The next thing is to find out the meaning of the data that we worked so hard to get. ps1_rom.bin is easy. Surprisingly, it is NOT a PS1 BIOS file, but actually part of a PS2 BIOS dump (part, being only the PS1 part of the PS2 BIOS). Does this mean a PS2 emulator is coming for the Play? I don’t know. Next, we have libdefault.so. Plugging it into IDA Pro reveals the juicy details of the PS1 emulator. It’s really nothing interesting, but if we ever want multi-disk support or decrypting the manuals, this would be the place to look. Finally, we have image_ps_toc (as it is called in the symbols file). I am actually embarrassed to say it took almost a day for me to figure out that it’s a table of contents file. I did guess so at first, but I couldn’t see a pattern, but after a night’s sleep, I figured out the format of the uncompressed image_ps_toc file. (Offsets are in hex, data are little-endian)

0×4 byte header

0×4 byte uncompressed image size

0×12 byte constant (I’m guessing it may have something to do with number of disks and where to cut off)

0×4 byte number of entries

Each entry:

0×4 byte offset in image.ps, where the compressed image is split

Image.ps format

I actually forgot to mention this in my last post. The “rom” that is loaded by the emulator is a file named image.ps. It is found on the SD card inside the ZPAK. It is unencrypted, and if you delete it, it will be downloaded again from Sony’s servers unencrypted. How it works is that an PSX ISO is taken and split into 0×9300 (about 38kb) sections, and each section is compressed using deflate (zlib again) and placed inside image.ps (with a 0×14 byte header). The offsets of each section is stored in the toc file (and encrypted) because although uncompressed, they’re perfect 38kb sections, compressed, they’re variable sized. I already wrote a tool to convert image.ps to an ISO and back again/

Putting it all back together

Now that we’ve tore apart, analyzed, and understood every element of the PSX emulator on the Xperia Play, what do we do? The ultimate goal is to convert any PSX game to run on the Xperia Play, but how do we do that. There are two main challenges. First of all, libjava-activity.so, which loads everything, expects data to be encrypted. Once again, we need keys. Also, I’m pretty sure it uses a custom encryption technique called “TFIT AES Cipher”, because I was not able to find information on it anywhere else. However, since we have the decrypted files, we can patch the library to load the decrypted files directly from memory, and I was halfway into doing that when I realized two more problems. Secondly, if I were to patch the library to load decrypted data, that means every user needs to decrypt the files themselves (because I won’t distribute copyrighted code). Third, image_ps_toc is variable sized, which means if the image is too big, it’ll break the offsets and refuse to load.

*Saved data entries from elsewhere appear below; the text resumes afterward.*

(* ===== verification/AuthorizationStore.v ===== *)
(** * Execution authorization: the store ([execution_authorization.py])

    [ExecutionAuthorizationStore]: reserving the authority of an invocation for
    its caller, its parent or its schedule; admitting it with the definition;
    authorizing actions; sealing the intent and the outcome of each.  The
    deployment (policy, profiles, the authority of the context) is an argument,
    as it may change between two calls; clocks are arguments too. *)
From stdpp Require Import base list strings gmap.
From Stdlib Require Import ZArith Lia Ascii.
From S2P Require Import Prelude PyStr PyFloat Json Errors Sha256 Expressions Lifecycle Ownership Invocations.
From S2P Require Import Identity Receipts Journal ScheduleStore Security Rows Authorization.

Local Open Scope string_scope.
Local Open Scope Z_scope.
(** ** What is read *)
Lemma read_authority_record f db a :
  _read_authority f db = Ok (Some a) → _record (snd <$> authorities db !! invocation_id f) = Ok (Some a).
Proof.
  unfold _read_authority. change 65%nat with (S 64). cbn [read_authority]. intros H. destruct (_ || _); [done |].
  destruct (_record _) as [[v |] |]; cbn [obind] in H; [| by destruct (_no_authority f db) as [[] |] | done].
  destruct (_check_authority _ f v db) as [[] |]; cbn [obind] in H; [by injection H as -> | done].
Qed.
Lemma required_authority_record f db a :
  required_authority f db = Ok a → _record (snd <$> authorities db !! invocation_id f) = Ok (Some a).
Proof.
  unfold required_authority. intros H. apply obind_ok in H as ([a' |] & Ha & H); [| done]. injection H as ->.
  by apply read_authority_record.
Qed.
Lemma field_ok k d v : field k d = Ok v → dget k d = Some v.
Proof. unfold field, item. destruct (dget k d); [by intros [= ->] | done]. Qed.
(** A decision that can be read was permitted by the authority it is read under. *)
Lemma read_decision_ok key a db v :
  _read_decision key (Some a) db = Ok v →
  ∃ row x action resource, decisions db !! key = Some row ∧ _record (Some (dr_saved row)) = Ok (Some v)
    ∧ _digest (JDict a) = Ok x ∧ decides row x action resource ∧ original_allows a action resource = Ok true.
Proof.
  unfold _read_decision. intros H. apply obind_ok in H as (v0 & Hr & H). destruct v0 as [v0 |]; [| done].
  destruct (_ && _); [| done]. apply obind_ok in H as (business & _ & H). apply obind_ok in H as (i & _ & H).
  apply obind_ok in H as (f & _ & H). apply obind_ok in H as (o & Ho & H). injection Ho as <-.
  destruct (dget "audit" v0) as [[| | | | | | audit] |] eqn:Hau; try done.
  apply obind_ok in H as (x & Hx & H). destruct (has_text _ _ _ && _) eqn:Hd; [| done]. apply andb_prop in Hd as [Hd _].
  apply obind_ok in H as (same & _ & H). destruct same; [| done]. apply obind_ok in H as (ja & Hja%field_ok & H).
  apply obind_ok in H as (jr & Hjr%field_ok & H). apply obind_ok in H as (di & _ & H).
  destruct ja as [| | | | action | |], jr as [| | | | resource | |]; try done.
  destruct (dget "request_digest" v0) as [[| | | | digest | |] |]; try done. destruct (_ && _); [| done].
  apply obind_ok in H as (allowed & Hal & H). destruct allowed; [| done]. cbn [andb] in H. destruct (_ && _); [| done].
  apply obind_ok in H as (r & _ & H). apply obind_ok in H as ([] & _ & H). injection H as <-.
  destruct (decisions db !! key) as [row |] eqn:Hrow; [| done]. cbn [fmap option_fmap option_map] in Hr.
  exists row, x, action, resource. split_and!; try done. by exists v0, audit.
Qed.
(** The keys of the decisions of an action *)
Lemma decision_keys_some k d n keys :
  firstn n (decision_keys k d) = keys → keys ≠ [] → has_decision d k.
Proof.
  intros <- Hne. destruct (decision_keys k d) as [| key l] eqn:Hl; [by destruct n |].
  assert (key ∈ decision_keys k d) as Hk by (rewrite Hl; left). unfold decision_keys in Hk.
  apply elem_of_sort_rows, list_elem_of_fmap in Hk as ([key' row] & -> & [Hrow Hb]%elem_of_rows_where). by exists key', row.
Qed.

Currently, I’m trying to find the easiest and most legal way of allowing custom image_ps_toc files to work. (Bonus points if I can also load custom BIOS files). What I hope for is to write a wrapper library, libjava-activity-wrapper.so, which loads libjava-activity.so and patches GetImageTOC and GetImageTOCLength to load from a file instead of memory. This means I have to deal with Java and JNI again (ugh), and also do some weird stuff with pointers and memcpy (double ugh). The JNI methods in the library do not have their symbols exported, so I have to find a way of manually load them.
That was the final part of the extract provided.